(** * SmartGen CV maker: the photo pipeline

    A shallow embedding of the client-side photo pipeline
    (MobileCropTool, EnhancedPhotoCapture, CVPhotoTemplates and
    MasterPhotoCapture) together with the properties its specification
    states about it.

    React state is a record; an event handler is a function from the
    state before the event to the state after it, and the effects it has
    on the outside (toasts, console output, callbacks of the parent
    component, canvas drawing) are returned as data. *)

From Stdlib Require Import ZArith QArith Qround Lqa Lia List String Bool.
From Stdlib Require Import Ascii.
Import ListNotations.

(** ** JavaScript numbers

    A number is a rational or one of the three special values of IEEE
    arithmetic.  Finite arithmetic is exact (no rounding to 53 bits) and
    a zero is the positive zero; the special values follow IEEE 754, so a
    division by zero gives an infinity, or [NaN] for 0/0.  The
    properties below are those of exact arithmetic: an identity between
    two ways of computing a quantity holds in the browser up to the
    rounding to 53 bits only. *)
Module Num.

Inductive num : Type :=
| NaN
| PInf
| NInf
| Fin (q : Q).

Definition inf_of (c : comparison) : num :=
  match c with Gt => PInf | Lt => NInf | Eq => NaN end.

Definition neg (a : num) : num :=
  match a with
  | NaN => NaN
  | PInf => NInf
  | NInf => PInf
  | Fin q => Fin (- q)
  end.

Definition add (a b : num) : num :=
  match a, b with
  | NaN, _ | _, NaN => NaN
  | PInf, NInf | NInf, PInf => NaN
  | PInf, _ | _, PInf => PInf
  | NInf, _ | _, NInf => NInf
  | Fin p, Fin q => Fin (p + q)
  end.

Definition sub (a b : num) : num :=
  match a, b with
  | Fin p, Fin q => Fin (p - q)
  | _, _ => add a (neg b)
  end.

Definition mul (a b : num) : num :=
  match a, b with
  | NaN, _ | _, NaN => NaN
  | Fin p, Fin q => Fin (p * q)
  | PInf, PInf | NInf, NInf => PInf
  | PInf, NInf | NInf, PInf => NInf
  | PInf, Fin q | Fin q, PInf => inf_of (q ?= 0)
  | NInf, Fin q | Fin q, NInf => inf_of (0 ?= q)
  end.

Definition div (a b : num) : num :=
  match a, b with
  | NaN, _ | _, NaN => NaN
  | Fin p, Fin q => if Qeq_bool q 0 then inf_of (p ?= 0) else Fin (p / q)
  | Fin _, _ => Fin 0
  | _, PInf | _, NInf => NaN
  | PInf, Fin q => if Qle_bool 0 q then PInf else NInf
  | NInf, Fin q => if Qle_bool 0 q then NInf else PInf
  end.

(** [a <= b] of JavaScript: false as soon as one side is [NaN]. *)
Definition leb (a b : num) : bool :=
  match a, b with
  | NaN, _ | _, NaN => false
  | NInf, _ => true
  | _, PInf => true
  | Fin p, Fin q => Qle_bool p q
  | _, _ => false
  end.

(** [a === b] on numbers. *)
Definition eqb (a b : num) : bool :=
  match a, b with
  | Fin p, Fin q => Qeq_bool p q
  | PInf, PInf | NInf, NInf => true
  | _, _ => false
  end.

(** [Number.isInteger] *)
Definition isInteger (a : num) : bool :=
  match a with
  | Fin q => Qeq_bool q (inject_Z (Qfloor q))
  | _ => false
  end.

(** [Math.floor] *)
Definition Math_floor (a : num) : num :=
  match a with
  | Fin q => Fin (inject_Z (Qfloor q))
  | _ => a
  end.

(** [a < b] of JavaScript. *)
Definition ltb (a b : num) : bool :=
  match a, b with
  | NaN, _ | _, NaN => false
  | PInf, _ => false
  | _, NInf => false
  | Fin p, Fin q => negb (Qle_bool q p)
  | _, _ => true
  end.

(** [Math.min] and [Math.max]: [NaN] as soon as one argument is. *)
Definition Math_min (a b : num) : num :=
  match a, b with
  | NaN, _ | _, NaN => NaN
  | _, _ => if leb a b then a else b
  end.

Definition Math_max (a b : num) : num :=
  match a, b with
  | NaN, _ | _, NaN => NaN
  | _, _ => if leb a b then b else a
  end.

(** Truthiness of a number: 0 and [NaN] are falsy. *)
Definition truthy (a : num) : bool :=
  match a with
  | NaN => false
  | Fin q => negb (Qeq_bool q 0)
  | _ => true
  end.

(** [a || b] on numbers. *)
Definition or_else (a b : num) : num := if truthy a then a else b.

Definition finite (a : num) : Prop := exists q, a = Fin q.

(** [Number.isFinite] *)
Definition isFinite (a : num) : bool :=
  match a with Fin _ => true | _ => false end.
::::
- _What you need to do_
From the entries above, pull out each line that includes "bits".

- _Answer for this exercise_
    arithmetic.  Finite arithmetic is exact (no rounding to 53 bits) and
    rounding to 53 bits only. *)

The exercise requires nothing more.